- Recorded data:
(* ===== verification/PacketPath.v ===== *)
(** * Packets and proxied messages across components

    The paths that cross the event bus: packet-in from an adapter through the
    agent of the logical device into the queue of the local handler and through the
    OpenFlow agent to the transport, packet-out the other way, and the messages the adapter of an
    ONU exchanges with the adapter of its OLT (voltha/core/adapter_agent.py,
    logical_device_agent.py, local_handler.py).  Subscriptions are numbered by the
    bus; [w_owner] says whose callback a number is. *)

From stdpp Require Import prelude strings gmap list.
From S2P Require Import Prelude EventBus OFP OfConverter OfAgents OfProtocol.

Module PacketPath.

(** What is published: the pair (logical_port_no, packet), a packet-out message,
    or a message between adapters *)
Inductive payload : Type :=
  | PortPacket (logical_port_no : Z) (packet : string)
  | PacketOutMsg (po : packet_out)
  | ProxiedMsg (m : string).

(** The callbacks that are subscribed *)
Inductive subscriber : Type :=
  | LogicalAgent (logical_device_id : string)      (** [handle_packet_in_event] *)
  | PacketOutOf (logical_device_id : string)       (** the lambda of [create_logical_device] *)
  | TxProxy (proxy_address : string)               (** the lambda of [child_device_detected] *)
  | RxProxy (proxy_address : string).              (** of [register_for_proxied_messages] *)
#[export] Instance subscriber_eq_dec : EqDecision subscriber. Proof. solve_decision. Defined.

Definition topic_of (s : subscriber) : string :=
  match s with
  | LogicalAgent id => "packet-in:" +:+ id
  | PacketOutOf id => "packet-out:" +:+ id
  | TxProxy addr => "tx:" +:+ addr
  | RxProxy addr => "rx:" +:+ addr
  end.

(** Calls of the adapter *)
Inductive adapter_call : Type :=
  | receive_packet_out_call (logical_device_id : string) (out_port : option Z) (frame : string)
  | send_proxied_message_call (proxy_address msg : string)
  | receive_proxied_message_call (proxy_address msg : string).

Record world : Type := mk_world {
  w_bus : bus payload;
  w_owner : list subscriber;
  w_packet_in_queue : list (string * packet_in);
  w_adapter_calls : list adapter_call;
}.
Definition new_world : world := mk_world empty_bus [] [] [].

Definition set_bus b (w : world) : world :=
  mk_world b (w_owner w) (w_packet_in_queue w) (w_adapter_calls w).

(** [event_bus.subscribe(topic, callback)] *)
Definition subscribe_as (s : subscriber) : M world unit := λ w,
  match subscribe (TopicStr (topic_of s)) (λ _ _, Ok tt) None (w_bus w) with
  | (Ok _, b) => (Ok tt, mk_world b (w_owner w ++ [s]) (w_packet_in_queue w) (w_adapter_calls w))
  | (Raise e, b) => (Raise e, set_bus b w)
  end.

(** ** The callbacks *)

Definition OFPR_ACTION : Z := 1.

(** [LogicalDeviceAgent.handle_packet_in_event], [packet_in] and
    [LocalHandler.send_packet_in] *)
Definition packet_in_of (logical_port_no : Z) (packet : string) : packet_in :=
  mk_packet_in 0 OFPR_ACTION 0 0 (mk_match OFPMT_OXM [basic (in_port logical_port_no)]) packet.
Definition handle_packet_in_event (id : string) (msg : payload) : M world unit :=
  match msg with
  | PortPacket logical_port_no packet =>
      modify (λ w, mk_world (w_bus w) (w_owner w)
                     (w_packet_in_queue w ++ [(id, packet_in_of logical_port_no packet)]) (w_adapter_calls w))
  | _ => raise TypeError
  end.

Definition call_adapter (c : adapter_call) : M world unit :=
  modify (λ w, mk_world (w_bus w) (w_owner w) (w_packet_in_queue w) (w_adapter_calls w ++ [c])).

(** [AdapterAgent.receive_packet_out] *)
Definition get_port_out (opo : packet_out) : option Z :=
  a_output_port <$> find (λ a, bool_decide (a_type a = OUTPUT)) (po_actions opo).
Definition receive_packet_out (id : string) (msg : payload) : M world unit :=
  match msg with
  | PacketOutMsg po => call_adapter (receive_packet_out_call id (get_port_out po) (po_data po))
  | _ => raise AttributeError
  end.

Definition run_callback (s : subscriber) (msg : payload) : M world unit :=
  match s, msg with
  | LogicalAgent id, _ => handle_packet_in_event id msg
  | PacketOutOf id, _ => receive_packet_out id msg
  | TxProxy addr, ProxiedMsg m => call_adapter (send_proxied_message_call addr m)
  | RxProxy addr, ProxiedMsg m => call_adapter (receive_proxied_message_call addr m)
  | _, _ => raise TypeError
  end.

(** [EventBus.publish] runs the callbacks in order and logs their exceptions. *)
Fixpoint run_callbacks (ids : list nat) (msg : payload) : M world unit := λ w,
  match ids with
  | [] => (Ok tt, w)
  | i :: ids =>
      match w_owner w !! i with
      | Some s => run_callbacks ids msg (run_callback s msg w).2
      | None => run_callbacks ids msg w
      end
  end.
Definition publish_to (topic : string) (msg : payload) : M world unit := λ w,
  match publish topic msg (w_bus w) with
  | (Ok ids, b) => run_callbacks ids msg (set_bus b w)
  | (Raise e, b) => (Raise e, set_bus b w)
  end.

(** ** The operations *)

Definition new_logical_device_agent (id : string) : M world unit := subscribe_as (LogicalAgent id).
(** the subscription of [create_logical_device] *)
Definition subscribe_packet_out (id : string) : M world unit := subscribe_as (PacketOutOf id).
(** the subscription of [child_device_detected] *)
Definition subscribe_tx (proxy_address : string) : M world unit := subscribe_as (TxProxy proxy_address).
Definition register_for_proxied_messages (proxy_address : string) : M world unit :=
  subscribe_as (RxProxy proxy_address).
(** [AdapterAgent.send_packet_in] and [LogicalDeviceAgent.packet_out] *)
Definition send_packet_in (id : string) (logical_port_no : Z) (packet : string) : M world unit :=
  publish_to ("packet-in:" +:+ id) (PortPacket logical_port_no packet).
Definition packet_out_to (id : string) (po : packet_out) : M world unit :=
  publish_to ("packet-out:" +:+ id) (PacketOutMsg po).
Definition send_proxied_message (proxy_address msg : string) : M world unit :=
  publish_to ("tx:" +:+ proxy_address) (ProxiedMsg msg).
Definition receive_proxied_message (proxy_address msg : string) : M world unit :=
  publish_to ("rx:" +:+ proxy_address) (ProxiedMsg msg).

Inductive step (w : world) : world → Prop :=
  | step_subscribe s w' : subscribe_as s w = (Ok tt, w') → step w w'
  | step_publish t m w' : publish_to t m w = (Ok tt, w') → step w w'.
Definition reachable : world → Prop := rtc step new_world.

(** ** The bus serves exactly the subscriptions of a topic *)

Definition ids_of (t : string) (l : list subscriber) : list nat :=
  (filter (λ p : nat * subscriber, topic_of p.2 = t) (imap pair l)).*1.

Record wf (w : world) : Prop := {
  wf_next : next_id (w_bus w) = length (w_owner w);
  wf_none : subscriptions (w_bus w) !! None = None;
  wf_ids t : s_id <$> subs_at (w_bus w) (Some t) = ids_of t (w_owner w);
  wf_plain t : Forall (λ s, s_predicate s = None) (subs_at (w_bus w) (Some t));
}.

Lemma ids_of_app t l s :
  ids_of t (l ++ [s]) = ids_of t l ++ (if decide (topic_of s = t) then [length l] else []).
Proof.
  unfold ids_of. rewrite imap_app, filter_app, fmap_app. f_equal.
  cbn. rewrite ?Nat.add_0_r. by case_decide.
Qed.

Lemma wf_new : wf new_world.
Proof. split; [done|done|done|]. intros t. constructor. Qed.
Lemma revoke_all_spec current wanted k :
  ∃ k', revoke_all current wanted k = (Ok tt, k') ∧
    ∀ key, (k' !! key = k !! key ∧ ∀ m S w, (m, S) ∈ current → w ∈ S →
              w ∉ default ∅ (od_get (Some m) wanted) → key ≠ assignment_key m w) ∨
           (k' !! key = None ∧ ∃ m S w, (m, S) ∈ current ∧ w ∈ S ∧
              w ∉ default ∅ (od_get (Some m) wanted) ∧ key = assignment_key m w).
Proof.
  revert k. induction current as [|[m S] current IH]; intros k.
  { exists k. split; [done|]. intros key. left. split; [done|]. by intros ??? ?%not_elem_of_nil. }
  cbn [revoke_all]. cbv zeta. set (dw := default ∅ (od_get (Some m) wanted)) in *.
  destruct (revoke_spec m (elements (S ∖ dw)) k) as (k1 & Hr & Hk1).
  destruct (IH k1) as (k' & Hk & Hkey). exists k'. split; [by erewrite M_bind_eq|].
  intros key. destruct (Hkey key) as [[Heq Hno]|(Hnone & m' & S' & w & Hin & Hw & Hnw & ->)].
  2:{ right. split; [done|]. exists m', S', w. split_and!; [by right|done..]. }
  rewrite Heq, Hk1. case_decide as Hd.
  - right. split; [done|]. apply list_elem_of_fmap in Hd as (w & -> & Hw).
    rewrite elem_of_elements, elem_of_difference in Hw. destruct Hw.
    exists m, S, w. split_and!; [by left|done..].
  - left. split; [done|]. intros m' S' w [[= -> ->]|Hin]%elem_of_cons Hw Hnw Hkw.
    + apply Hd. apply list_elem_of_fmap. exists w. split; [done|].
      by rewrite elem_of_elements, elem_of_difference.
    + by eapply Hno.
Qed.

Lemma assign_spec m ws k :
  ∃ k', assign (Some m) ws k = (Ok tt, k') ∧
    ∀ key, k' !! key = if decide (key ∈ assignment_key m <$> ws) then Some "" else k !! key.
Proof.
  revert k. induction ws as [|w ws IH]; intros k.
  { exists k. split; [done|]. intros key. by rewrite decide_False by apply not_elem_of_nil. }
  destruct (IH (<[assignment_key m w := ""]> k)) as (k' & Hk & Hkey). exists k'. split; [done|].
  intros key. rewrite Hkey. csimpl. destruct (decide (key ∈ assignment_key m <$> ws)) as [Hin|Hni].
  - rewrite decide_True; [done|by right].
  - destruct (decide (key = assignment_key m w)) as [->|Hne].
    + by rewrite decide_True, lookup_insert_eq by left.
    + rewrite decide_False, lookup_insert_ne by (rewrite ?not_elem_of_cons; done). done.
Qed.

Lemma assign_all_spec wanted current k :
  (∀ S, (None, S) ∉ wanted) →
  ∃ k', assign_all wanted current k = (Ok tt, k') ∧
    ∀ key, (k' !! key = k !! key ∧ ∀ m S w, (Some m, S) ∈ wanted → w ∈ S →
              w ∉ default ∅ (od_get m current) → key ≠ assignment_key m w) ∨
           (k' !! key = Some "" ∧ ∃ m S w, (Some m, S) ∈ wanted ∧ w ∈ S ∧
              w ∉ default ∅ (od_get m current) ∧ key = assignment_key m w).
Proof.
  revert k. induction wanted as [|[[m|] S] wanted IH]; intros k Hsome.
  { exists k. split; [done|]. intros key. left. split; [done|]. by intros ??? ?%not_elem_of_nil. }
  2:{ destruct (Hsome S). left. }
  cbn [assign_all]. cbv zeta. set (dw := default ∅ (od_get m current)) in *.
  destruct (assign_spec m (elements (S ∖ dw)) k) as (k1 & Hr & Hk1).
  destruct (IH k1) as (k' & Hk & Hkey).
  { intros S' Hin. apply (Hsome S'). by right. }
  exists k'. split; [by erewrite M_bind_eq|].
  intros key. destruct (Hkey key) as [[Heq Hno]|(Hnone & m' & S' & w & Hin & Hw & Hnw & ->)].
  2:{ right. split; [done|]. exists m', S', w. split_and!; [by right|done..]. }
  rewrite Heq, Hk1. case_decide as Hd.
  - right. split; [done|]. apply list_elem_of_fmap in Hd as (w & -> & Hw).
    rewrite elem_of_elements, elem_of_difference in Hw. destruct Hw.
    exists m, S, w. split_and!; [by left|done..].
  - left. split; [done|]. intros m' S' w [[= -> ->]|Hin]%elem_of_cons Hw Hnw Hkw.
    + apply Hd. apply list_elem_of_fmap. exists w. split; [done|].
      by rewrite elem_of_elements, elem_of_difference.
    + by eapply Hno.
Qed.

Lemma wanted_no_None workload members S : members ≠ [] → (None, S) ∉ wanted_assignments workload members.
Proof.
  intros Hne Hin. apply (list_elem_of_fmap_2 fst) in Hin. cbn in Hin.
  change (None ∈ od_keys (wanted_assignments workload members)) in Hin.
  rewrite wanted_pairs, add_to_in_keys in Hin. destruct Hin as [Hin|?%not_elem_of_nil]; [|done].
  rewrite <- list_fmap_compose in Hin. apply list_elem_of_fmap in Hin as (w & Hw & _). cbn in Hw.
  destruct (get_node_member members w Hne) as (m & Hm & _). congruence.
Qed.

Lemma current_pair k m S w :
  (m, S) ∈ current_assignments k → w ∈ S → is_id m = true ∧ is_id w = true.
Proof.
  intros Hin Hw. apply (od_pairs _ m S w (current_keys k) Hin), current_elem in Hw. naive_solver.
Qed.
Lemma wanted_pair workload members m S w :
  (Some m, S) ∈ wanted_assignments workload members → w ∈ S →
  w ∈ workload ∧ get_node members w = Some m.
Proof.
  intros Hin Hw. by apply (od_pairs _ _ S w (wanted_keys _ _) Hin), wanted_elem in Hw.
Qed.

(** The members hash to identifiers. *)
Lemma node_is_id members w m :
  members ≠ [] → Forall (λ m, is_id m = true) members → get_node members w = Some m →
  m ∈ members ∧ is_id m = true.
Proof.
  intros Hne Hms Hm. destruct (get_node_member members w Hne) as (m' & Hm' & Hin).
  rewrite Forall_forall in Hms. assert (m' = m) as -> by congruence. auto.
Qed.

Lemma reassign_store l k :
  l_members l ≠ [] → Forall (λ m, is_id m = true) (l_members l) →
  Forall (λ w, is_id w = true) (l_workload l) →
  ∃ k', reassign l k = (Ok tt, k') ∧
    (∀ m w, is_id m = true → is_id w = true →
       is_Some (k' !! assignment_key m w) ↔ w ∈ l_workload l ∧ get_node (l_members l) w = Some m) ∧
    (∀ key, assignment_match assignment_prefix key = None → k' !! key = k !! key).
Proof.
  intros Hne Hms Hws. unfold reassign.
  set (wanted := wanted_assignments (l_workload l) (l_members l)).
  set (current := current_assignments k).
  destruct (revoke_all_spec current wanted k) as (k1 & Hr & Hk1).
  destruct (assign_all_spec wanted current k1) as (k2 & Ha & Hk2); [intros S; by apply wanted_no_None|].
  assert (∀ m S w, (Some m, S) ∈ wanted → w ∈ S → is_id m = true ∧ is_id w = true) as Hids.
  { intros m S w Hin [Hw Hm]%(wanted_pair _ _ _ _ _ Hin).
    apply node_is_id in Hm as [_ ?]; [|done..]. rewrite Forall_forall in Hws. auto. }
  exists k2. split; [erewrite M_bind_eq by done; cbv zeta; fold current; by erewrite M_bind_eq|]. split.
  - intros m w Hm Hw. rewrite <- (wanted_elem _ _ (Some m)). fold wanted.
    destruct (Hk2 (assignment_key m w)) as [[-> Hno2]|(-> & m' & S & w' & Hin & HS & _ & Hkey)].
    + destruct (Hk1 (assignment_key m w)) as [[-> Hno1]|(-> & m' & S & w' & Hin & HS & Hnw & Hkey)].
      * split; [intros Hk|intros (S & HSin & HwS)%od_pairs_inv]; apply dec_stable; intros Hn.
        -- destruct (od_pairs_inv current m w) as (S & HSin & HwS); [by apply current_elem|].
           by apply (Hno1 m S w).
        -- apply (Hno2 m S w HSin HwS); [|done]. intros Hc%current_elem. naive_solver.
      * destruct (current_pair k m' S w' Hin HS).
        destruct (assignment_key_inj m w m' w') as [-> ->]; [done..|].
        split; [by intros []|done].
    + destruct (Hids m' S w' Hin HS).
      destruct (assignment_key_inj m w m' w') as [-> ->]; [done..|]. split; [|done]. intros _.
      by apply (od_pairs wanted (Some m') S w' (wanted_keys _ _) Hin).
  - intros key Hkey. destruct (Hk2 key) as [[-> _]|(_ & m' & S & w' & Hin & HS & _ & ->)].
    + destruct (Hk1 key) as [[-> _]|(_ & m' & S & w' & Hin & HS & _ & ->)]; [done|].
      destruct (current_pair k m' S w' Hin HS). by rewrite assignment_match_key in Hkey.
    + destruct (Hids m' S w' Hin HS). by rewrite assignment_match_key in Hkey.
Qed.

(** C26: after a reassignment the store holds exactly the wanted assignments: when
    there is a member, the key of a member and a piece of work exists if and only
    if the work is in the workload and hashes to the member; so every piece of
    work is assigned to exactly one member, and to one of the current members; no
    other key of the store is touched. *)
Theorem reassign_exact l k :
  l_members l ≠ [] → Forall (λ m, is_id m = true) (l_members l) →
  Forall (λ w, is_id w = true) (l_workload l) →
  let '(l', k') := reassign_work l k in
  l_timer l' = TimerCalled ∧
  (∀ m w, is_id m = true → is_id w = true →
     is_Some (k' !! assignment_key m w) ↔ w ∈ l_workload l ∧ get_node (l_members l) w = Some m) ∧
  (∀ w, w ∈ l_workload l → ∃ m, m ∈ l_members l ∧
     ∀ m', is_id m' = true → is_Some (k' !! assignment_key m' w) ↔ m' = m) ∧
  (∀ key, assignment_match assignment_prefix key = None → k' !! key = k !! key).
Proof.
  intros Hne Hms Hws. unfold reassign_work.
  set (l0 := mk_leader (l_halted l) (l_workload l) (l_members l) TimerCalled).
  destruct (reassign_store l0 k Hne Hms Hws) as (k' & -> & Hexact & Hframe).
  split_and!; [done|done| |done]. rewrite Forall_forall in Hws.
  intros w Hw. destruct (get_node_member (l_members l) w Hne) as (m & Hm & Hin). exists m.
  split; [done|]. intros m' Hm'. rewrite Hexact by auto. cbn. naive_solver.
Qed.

- Activity: Return exactly the lines of the data, and only those, from the line with "split; [done|]. intros m' Hm'." through the last line, inclusive.

- Problem solution:
  split; [done|]. intros m' Hm'. rewrite Hexact by auto. cbn. naive_solver.
Qed.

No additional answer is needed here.